(** ** Two oddities of links *)

(** An address that two users have had, the first having unlinked it, cannot be
    linked or verified again by anybody, because the lookup by address wants
    one document. *)
Theorem evm_address_stuck now u a n ty d i j l m :
  db_get (evmLinks d) i = Some l -> db_get (evmLinks d) j = Some m -> i <> j ->
  l_evmAddress l = to_lower a -> l_evmAddress m = to_lower a ->
  exists e, linkEvmAddress now u a n ty d = Throw e.
Proof.
  intros Hi Hj Hne Hl Hm. unfold linkEvmAddress. destruct (throw_if _ _) as [[]|e]; [|by exists e].
  destruct (unique_throws "by_evm_address" (by_address (to_lower a)) (evmLinks d) i j l m) as [e He];
    [done|done|by apply bool_decide_eq_true..|done|]. cbn -[unique]. rewrite He. by exists e.
Qed.

(** What [linkEvmAddress] does for a user with a key whose only link is [l],
    when the address is free or already the one of [l]. *)
Lemma relink_own now user addr n ty d i l usr :
  db_get (users d) user = Some usr -> truthyS (publicKey usr) = true ->
  (forall j e, db_get (evmLinks d) j = Some e -> l_userId e = user -> j = i) ->
  (forall j e, db_get (evmLinks d) j = Some e -> l_evmAddress e = to_lower addr -> j = i) ->
  db_get (evmLinks d) i = Some l -> l_userId l = user ->
  linkEvmAddress now user addr n ty d
  = if coolingDown now (to_lower addr) l then Throw "EVM relink cooldown active."
    else match patch i (relink now (to_lower addr) n ty) (evmLinks d) with
         | Ok t => Ok (relink now (to_lower addr) n ty l, with_evmLinks t d)
         | Throw e => Throw e
         end.
Proof.
  intros Hu Hk Hown Haddr Hi Hli. unfold linkEvmAddress, getUserById. rewrite Hu, Hk.
  assert (Hbyuser : unique "by_user_id" (by_userId user) (evmLinks d) = Ok (Some (i, l))).
  { apply unique_some. split_and!; [done|by apply bool_decide_eq_true|].
    intros j e He Hp. apply bool_decide_eq_true in Hp. by apply (Hown j e). }
  assert (Hbyaddr : unique "by_evm_address" (by_address (to_lower addr)) (evmLinks d)
    = Ok (if by_address (to_lower addr) l then Some (i, l) else None)).
  { destruct (by_address (to_lower addr) l) eqn:Hl.
    - apply unique_some. split_and!; [done..|]. intros j e He Hp. apply bool_decide_eq_true in Hp. by apply (Haddr j e).
    - apply unique_none. intros j e He. apply bool_decide_eq_false. intros Hp.
      rewrite (Haddr j e He Hp) in He. rewrite Hi in He. injection He as <-. by apply bool_decide_eq_false in Hl. }
  assert (Hmine : by_userId user l = true) by (by apply bool_decide_eq_true).
  cbn -[unique coolingDown patch relink]. rewrite Hbyaddr.
  destruct (by_address _ l); cbn -[unique coolingDown patch relink]; rewrite ?Hmine;
    cbn -[unique coolingDown patch relink]; rewrite Hbyuser; cbn -[coolingDown patch relink];
    by destruct (coolingDown _ _ l).
Qed.

(** The cooldown after an unlinking is over as soon as the old address is linked
    once more: then the time of the first link counts. *)
Theorem relinking_skips_cooldown now user a b n ty d i l usr :
  db_get (users d) user = Some usr -> truthyS (publicKey usr) = true ->
  (forall j e, db_get (evmLinks d) j = Some e -> l_userId e = user -> j = i) ->
  (forall j e, db_get (evmLinks d) j = Some e -> l_evmAddress e = to_lower a -> j = i) ->
  (forall j e, db_get (evmLinks d) j = Some e -> l_evmAddress e <> to_lower b) ->
  db_get (evmLinks d) i = Some l -> l_userId l = user -> l_evmAddress l = to_lower a ->
  to_lower a <> to_lower b ->
  RELINK_COOLDOWN_MS <= now - linkedAtMs l -> now - default (linkedAtMs l) (unlinkedAtMs l) < RELINK_COOLDOWN_MS ->
  linkEvmAddress now user b n ty d = Throw "EVM relink cooldown active."
  /\ exists l1 d1, linkEvmAddress now user a n ty d = Ok (l1, d1)
       /\ exists l2 d2, linkEvmAddress now user b n ty d1 = Ok (l2, d2) /\ l_evmAddress l2 = to_lower b.
Proof.
  intros Hu Hk Hown Ha Hb Hi Hli Hla Hab Hold Hnew.
  assert (Hfree : forall t l', (forall j, j <> i -> db_get t j = db_get (evmLinks d) j) -> db_get t i = Some l' ->
      l_evmAddress l' = to_lower a -> forall j e, db_get t j = Some e -> l_evmAddress e = to_lower b -> j = i).
  { intros t l' Hsame Hl' Hl'a j e He Hbe. destruct (decide (j = i)) as [->|Hne]; [done|].
    rewrite Hsame in He by done. by destruct (Hb j e). }
  split.
  - rewrite (relink_own now user b n ty d i l usr) by (try done; by eapply (Hfree _ l)).
    unfold coolingDown. rewrite bool_decide_eq_false_2 by congruence. cbn [negb andb]. by rewrite (proj2 (Z.ltb_lt _ _)).
  - destruct (patch_existing i (relink now (to_lower a) n ty) (evmLinks d) l Hi) as (t & Ht & Hget).
    set (l1 := relink now (to_lower a) n ty l) in *.
    assert (Hi1 : db_get t i = Some l1) by (by rewrite Hget, decide_True).
    assert (Hother : forall j, j <> i -> db_get t j = db_get (evmLinks d) j) by (intros; by rewrite Hget, decide_False).
    exists l1, (with_evmLinks t d). split.
    { rewrite (relink_own now user a n ty d i l usr) by done.
      unfold coolingDown. rewrite bool_decide_eq_true_2 by done. cbn [negb andb]. by rewrite Ht. }
    destruct (patch_existing i (relink now (to_lower b) n ty) t l1 Hi1) as (t2 & Ht2 & _).
    exists (relink now (to_lower b) n ty l1), (with_evmLinks t2 (with_evmLinks t d)). split; [|done].
    rewrite (relink_own now user b n ty (with_evmLinks t d) i l1 usr); [|done..| | | |done].
    + assert (Hcool : coolingDown now (to_lower b) l1 = false).
      { unfold coolingDown. subst l1. cbn [relink l_evmAddress linkedAtMs unlinkedAtMs default].
        rewrite (bool_decide_eq_true_2 (l_evmAddress l = to_lower a)) by done. apply andb_false_iff. right. by apply Z.ltb_ge. }
      rewrite Hcool. change (evmLinks (with_evmLinks t d)) with t. by rewrite Ht2.
    + intros j e He Hue. destruct (decide (j = i)) as [->|Hne]; [done|].
      apply (Hown j e); [|done]. by rewrite <- (Hother j Hne).
    + by apply (Hfree t l1).
    + exact Hi1.
Qed.

End Accounts.
(** The user a sign-in ends with. *)
Lemma sign_in_user env now key signature c d id k d' :
  runAlone env now (authorize key signature c) d = (SignedIn id k, d') ->
  k = normalizeHex key
  /\ (exists u, db_get (users d') id = Some u /\ authSubject u = k /\ publicKey u = Some k)
  /\ forall i u, i <> id -> db_get (users d) i = Some u -> db_get (users d') i = Some u.
Proof.
  unfold authorize. intros H. repeat (split_if; [done|]). cbn [runAlone] in H.
  destruct (call _ _ _ _) as [[[[ch e]|] d1]|] eqn:E1; [|done..].
  split_if; [done|]. cbn [runAlone] in H. destruct (call env now (UpsertUser _ _ _ _ _) d1) as [[i d2]|] eqn:E2; [|done].
  injection H as -> <- ->. apply call_exec in E1. apply call_exec in E2. cbn [exec] in E1, E2.
  assert (Hu : users d1 = users d).
  { unfold consumeAuthChallenge in E1. destruct (unique _ _ _) as [[[j r]|]|]; cbn in E1; [|done..].
    repeat (split_if; [done|]). destruct (patch _ _ _); cbn in E1; [|done]. by injection E1 as _ _ <-. }
  split; [done|]. unfold upsertUser in E2.
  destruct (unique _ _ (users d1)) as [[[j u]|]|] eqn:Eu; cbn in E2; [| |done].
  - apply unique_some in Eu as (Hj & Hby & _). apply andb_true_iff in Hby as [_ Hs%bool_decide_eq_true].
    destruct (patch _ _ _) as [t|] eqn:Ep; cbn in E2; [|done]. injection E2 as <- <-.
    apply patch_ok in Ep as (u' & Hu' & Ht). rewrite Hj in Hu'. injection Hu' as <-. cbn [users with_users]. split.
    + eexists. rewrite Ht, decide_True by done. by split_and!.
    + intros i v Hne Hv. rewrite Ht, decide_False by done. by rewrite Hu.
  - unfold insertInto in E2. destruct (db_insert _ _) as [j t] eqn:Ei. injection E2 as <- <-. cbn [users with_users].
    match type of Ei with db_insert ?new _ = _ =>
      assert (Hj : j = (db_insert new (users d1)).1) by (by rewrite Ei);
      assert (Ht : t = (db_insert new (users d1)).2) by (by rewrite Ei) end. subst j t. split.
    + eexists. rewrite get_insert_new. by split_and!.
    + intros i v Hne Hv. apply get_insert_old. by rewrite Hu.
Qed.
Lemma items_all_done its t0 done t :
  Forall (fun i => truthyS (i_priceId i) = true) its -> items_done t0 done t ->
  exists t', foldM_result (applyItem now a user sub) t its = Ok t'
    /\ items_done t0 (rev (omap i_priceId its) ++ done) t'.
Proof.
  revert done t. induction its as [|item its IH]; intros done t Hall Hd; [by exists t|].
  apply Forall_cons in Hall as [Hp Hall]. destruct (i_priceId item) as [p|] eqn:E; [|done].
  destruct (applyItem_done t0 done t item p E Hp Hd) as (t1 & Ht1 & Hd1).
  destruct (IH (p :: done) t1 Hall Hd1) as (t2 & Ht2 & Hd2). exists t2. cbn [foldM_result]. rewrite Ht1.
  split; [exact Ht2|]. cbn. rewrite E. cbn [rev]. by rewrite <- app_assoc.
Qed.

(** The entitlements that [cancelOthers] cancels. *)
Definition stale (active : list string) (e : Entitlement) : bool :=
  match n_priceId e with
  | Some price => negb (truthyS (Some price)) || negb (bool_decide (price ∈ active))
  | None => true
  end.

Lemma cancel_all active l t :
  NoDup l.*1 -> (forall i e, (i, e) ∈ l -> db_get t i = Some e) ->
  exists t', foldM_result (cancelOthers now active) t l = Ok t'
    /\ (forall i e, (i, e) ∈ l -> db_get t' i = Some (if stale active e then canceled now e else e))
    /\ forall j, j ∉ l.*1 -> db_get t' j = db_get t j.
Proof.
  revert t. induction l as [|[i e] l IH]; intros t Hnd Hin; [exists t; split_and!; [done|set_solver|done]|].
  apply NoDup_cons in Hnd as [Hi Hnd].
  assert (Hstep : exists t1, cancelOthers now active t (i, e) = Ok t1
    /\ forall j, db_get t1 j = if decide (j = i) then Some (if stale active e then canceled now e else e) else db_get t j).
  { assert (He : db_get t i = Some e) by (apply Hin; left).
    unfold cancelOthers. fold (stale active (i, e).2). cbn [fst snd]. destruct (stale active e).
    - apply (patch_existing i (canceled now) t e He).
    - exists t. split; [done|]. intros j. case_decide; [by subst|done]. }
  destruct Hstep as (t1 & Ht1 & Hget).
  assert (Hin1 : forall j f, (j, f) ∈ l -> db_get t1 j = Some f).
  { intros j f Hj. rewrite Hget, decide_False; [apply Hin; by right|]. intros ->. apply Hi.
    apply list_elem_of_fmap. by exists (i, f). }
  destruct (IH t1 Hnd Hin1) as (t' & Ht' & Hl & Hrest). exists t'. cbn [foldM_result]. rewrite Ht1.
  split_and!; [exact Ht'| |].
  - intros j f [[= -> ->]|Hj]%elem_of_cons; [|by apply Hl]. rewrite Hrest by done. by rewrite Hget, decide_True.
  - intros j Hj. cbn in Hj. rewrite Hrest by set_solver. rewrite Hget, decide_False by set_solver. done.
Qed.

┄┄┄┄┄┄┄┄┄┄┄┄┄┄┄┄┄┄┄┄

PROBLEM STATEMENT: From the top of the material above, please transcribe each line exactly. Include the line with "if coolingDown now" and end there.

TASK SOLUTION:
(** ** Two oddities of links *)

(** An address that two users have had, the first having unlinked it, cannot be
    linked or verified again by anybody, because the lookup by address wants
    one document. *)
Theorem evm_address_stuck now u a n ty d i j l m :
  db_get (evmLinks d) i = Some l -> db_get (evmLinks d) j = Some m -> i <> j ->
  l_evmAddress l = to_lower a -> l_evmAddress m = to_lower a ->
  exists e, linkEvmAddress now u a n ty d = Throw e.
Proof.
  intros Hi Hj Hne Hl Hm. unfold linkEvmAddress. destruct (throw_if _ _) as [[]|e]; [|by exists e].
  destruct (unique_throws "by_evm_address" (by_address (to_lower a)) (evmLinks d) i j l m) as [e He];
    [done|done|by apply bool_decide_eq_true..|done|]. cbn -[unique]. rewrite He. by exists e.
Qed.

(** What [linkEvmAddress] does for a user with a key whose only link is [l],
    when the address is free or already the one of [l]. *)
Lemma relink_own now user addr n ty d i l usr :
  db_get (users d) user = Some usr -> truthyS (publicKey usr) = true ->
  (forall j e, db_get (evmLinks d) j = Some e -> l_userId e = user -> j = i) ->
  (forall j e, db_get (evmLinks d) j = Some e -> l_evmAddress e = to_lower addr -> j = i) ->
  db_get (evmLinks d) i = Some l -> l_userId l = user ->
  linkEvmAddress now user addr n ty d
  = if coolingDown now (to_lower addr) l then Throw "EVM relink cooldown active."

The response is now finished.